───── Data to use ─────

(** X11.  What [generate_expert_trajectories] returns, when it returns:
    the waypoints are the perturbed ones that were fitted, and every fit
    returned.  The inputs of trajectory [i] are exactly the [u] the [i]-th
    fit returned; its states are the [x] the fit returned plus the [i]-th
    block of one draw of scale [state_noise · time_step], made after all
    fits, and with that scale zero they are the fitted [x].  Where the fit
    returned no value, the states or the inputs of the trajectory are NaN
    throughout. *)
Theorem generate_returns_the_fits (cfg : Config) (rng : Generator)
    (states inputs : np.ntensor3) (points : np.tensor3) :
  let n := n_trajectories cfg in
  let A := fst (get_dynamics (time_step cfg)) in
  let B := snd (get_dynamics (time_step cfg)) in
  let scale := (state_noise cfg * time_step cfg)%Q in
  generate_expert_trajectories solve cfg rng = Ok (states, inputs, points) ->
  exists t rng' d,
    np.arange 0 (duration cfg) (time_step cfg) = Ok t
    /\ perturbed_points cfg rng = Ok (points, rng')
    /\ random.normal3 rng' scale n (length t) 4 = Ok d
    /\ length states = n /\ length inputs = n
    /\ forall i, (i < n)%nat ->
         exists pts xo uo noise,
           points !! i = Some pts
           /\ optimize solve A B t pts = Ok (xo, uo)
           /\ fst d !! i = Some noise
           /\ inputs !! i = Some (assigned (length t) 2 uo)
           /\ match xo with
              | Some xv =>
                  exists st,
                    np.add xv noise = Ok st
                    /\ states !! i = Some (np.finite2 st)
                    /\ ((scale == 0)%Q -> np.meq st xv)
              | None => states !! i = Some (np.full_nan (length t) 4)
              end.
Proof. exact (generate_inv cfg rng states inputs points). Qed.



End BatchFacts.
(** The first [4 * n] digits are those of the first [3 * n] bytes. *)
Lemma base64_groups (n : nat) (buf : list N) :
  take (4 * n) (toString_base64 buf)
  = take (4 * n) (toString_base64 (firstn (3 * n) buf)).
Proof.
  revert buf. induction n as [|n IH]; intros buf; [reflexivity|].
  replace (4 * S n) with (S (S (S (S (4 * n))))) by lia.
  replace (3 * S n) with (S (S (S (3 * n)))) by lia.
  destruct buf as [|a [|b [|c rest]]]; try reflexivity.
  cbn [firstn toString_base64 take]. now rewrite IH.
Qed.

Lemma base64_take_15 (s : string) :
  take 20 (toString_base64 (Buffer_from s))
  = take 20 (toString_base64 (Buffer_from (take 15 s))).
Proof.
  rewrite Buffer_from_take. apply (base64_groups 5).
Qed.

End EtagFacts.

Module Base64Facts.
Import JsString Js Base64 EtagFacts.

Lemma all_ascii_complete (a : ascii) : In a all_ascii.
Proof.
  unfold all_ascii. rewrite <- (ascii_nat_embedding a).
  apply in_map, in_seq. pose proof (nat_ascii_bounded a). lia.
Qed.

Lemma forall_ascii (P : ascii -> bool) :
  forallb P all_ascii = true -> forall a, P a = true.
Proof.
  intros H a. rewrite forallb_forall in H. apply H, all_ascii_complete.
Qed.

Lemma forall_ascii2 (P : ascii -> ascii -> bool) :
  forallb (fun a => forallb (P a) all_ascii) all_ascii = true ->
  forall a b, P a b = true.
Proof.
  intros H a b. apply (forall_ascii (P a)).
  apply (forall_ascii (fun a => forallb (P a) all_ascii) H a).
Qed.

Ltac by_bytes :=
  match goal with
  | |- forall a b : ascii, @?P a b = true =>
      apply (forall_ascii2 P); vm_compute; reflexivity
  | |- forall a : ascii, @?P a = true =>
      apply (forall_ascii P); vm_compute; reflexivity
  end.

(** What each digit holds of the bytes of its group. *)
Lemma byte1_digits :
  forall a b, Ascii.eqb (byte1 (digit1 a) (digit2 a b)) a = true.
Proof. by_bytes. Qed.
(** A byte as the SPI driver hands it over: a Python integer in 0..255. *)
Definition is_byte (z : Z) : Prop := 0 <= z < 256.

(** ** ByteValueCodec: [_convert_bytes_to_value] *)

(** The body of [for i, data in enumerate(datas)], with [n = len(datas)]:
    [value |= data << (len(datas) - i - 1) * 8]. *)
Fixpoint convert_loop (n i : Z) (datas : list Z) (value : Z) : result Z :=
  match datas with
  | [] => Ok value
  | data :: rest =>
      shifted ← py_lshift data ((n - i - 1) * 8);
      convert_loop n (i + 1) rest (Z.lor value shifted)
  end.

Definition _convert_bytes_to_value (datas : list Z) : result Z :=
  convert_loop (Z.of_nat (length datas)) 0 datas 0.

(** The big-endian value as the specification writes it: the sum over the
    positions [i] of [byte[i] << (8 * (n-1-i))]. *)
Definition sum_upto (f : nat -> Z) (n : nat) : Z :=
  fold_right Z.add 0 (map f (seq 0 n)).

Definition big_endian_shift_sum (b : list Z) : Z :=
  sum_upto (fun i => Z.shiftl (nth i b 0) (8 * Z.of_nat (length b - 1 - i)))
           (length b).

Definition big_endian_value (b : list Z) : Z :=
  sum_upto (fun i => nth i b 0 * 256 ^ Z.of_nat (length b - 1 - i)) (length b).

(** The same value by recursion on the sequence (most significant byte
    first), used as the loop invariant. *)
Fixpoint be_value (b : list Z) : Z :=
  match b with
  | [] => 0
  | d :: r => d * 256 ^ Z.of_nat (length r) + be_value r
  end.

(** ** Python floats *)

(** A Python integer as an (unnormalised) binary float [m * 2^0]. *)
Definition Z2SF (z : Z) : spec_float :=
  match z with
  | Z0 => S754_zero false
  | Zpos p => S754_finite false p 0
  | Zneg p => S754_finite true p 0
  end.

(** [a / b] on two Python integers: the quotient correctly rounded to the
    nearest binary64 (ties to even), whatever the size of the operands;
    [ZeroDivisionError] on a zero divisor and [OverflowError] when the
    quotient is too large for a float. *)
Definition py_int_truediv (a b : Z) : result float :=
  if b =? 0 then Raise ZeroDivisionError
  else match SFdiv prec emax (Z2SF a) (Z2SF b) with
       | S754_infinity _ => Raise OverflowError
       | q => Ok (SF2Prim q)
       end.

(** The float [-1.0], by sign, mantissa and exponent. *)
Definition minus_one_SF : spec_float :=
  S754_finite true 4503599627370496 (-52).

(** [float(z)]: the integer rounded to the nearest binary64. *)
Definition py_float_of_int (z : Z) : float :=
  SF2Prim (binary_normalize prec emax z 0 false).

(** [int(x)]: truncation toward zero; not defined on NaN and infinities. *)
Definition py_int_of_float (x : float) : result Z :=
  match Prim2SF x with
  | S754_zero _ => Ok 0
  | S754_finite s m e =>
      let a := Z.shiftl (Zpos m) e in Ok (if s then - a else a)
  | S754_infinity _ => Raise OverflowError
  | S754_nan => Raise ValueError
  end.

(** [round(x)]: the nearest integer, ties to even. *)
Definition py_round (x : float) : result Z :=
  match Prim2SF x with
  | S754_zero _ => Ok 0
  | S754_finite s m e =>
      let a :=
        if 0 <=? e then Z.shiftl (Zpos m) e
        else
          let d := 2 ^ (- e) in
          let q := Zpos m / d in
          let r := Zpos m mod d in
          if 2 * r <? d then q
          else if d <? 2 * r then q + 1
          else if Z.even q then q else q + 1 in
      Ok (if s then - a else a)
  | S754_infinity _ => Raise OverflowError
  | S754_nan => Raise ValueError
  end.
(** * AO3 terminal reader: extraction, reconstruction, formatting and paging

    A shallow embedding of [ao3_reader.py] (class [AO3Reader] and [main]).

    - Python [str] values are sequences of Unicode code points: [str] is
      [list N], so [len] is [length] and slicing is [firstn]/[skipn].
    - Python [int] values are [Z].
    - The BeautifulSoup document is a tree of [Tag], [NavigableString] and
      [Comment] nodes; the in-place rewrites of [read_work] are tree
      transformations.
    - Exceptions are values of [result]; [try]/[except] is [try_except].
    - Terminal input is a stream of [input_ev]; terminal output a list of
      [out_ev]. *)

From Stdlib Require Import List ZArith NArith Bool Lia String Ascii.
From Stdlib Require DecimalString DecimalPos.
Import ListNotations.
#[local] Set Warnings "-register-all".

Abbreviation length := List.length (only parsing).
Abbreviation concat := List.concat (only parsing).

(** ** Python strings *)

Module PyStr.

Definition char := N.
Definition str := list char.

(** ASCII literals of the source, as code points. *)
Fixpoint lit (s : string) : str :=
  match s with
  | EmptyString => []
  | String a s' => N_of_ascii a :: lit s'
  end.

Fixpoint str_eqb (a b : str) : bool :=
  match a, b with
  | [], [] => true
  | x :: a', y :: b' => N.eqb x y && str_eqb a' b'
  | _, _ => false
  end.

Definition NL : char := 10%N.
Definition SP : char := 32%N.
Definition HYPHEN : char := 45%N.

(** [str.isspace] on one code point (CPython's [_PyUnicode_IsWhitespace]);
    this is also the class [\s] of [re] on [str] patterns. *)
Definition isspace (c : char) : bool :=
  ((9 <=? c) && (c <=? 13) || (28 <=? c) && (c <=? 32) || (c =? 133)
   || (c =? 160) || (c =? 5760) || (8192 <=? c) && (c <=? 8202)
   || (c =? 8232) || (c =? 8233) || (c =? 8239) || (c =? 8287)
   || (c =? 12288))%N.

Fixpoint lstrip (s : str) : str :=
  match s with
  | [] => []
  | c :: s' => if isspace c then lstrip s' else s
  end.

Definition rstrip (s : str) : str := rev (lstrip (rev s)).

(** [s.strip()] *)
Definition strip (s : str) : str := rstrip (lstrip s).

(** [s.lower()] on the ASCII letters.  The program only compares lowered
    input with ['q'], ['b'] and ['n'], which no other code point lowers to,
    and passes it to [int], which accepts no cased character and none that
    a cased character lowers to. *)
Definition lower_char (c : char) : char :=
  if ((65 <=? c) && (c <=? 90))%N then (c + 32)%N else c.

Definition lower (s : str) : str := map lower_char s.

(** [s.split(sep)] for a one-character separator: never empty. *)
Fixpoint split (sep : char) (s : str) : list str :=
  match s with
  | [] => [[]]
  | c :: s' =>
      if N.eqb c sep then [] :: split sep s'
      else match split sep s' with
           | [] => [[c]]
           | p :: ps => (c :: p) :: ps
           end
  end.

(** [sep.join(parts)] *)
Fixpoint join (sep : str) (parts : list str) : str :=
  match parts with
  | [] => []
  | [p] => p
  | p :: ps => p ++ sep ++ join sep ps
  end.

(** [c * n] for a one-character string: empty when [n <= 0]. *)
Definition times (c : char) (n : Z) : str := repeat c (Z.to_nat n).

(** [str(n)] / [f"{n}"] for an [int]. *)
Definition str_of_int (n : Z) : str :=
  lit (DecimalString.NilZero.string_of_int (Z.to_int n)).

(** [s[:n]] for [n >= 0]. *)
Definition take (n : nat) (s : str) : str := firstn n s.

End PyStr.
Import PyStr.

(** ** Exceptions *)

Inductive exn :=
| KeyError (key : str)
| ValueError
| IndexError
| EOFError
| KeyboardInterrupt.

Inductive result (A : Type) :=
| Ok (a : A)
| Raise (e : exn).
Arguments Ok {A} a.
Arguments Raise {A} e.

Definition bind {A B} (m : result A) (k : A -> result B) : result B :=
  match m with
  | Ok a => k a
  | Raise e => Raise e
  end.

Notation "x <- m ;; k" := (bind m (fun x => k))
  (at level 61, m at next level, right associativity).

─────

Beginning with the line that holds "Inductive result (A" and ending with the last line of the listing, output every line exactly. Leave out everything else.

Inductive result (A : Type) :=
| Ok (a : A)
| Raise (e : exn).
Arguments Ok {A} a.
Arguments Raise {A} e.

Definition bind {A B} (m : result A) (k : A -> result B) : result B :=
  match m with
  | Ok a => k a
  | Raise e => Raise e
  end.

Notation "x <- m ;; k" := (bind m (fun x => k))
  (at level 61, m at next level, right associativity).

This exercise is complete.